◆ Data provided ◆
================

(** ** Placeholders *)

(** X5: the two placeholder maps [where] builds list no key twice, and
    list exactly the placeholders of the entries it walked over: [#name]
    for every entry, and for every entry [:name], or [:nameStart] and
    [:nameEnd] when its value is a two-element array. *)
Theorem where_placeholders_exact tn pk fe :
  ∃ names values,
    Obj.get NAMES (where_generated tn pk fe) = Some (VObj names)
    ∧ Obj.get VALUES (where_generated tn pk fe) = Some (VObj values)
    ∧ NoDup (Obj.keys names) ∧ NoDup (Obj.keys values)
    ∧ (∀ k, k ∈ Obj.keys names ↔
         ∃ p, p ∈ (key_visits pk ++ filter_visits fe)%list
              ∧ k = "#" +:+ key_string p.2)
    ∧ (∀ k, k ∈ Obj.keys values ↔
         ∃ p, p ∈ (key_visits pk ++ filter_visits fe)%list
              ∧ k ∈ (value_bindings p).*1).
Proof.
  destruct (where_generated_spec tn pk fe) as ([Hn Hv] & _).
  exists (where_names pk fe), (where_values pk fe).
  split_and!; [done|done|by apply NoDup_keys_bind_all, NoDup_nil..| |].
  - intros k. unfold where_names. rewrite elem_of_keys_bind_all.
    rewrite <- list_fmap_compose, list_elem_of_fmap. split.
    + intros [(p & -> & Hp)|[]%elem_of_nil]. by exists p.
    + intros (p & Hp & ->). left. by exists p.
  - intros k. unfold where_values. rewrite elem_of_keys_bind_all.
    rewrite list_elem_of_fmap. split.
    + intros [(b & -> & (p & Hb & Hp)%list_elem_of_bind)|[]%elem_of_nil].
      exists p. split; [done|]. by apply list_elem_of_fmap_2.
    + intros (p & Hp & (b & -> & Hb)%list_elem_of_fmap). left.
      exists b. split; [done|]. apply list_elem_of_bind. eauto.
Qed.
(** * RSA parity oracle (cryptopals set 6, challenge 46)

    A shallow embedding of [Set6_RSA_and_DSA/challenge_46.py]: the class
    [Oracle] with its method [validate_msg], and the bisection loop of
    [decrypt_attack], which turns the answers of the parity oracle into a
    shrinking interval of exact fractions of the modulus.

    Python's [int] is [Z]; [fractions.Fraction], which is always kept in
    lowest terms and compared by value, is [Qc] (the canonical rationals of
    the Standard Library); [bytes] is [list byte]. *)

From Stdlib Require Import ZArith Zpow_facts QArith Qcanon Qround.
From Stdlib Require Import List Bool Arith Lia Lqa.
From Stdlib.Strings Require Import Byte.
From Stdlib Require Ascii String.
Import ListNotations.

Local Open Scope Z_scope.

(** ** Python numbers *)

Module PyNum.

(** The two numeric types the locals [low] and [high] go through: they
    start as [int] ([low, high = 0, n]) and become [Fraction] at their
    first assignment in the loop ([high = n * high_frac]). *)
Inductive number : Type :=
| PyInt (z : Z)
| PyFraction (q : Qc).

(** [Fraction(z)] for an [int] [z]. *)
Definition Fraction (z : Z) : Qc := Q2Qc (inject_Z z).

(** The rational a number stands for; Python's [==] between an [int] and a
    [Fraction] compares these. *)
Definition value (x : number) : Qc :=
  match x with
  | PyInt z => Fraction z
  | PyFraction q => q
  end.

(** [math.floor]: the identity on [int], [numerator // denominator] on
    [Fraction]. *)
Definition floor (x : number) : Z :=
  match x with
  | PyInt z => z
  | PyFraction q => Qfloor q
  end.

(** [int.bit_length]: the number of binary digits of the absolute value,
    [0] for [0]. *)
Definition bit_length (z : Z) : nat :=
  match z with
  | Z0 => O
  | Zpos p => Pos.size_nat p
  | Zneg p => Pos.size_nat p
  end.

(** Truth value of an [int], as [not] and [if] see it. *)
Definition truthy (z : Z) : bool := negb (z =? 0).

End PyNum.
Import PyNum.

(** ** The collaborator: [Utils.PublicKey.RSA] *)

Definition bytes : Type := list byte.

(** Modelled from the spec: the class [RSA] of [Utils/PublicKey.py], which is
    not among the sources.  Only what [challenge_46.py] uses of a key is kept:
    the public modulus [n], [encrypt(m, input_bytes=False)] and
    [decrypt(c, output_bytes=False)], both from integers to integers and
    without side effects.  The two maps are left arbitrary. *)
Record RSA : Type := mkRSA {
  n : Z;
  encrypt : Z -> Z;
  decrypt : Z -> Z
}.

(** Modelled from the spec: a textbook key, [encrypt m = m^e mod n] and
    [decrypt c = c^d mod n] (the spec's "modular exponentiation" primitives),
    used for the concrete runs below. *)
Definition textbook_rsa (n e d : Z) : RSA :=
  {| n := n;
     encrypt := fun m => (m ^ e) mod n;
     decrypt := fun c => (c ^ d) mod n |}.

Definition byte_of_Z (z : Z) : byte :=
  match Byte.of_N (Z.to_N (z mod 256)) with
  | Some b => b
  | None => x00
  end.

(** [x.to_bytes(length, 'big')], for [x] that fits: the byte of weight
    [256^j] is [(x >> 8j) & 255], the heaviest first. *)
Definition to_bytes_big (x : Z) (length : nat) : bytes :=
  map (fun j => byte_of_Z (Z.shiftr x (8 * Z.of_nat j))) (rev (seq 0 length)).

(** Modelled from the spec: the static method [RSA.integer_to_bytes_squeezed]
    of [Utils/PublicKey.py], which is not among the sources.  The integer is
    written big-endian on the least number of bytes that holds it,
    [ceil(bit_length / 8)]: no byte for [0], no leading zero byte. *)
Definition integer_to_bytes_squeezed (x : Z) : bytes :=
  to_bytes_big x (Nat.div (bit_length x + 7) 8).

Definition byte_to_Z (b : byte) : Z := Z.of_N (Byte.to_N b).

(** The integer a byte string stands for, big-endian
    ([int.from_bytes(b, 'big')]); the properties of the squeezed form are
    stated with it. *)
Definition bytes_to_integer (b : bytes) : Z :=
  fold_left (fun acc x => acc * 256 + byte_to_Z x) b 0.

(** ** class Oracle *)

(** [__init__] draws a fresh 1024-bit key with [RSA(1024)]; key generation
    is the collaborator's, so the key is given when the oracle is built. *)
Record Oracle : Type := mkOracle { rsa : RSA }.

================

Using the records above, restate word for word the lines from the one with "exists p. split;" through the one with "[Oracle] with its", both included.

      exists p. split; [done|]. by apply list_elem_of_fmap_2.
    + intros (p & Hp & (b & -> & Hb)%list_elem_of_fmap). left.
      exists b. split; [done|]. apply list_elem_of_bind. eauto.
Qed.
(** * RSA parity oracle (cryptopals set 6, challenge 46)

    A shallow embedding of [Set6_RSA_and_DSA/challenge_46.py]: the class
    [Oracle] with its method [validate_msg], and the bisection loop of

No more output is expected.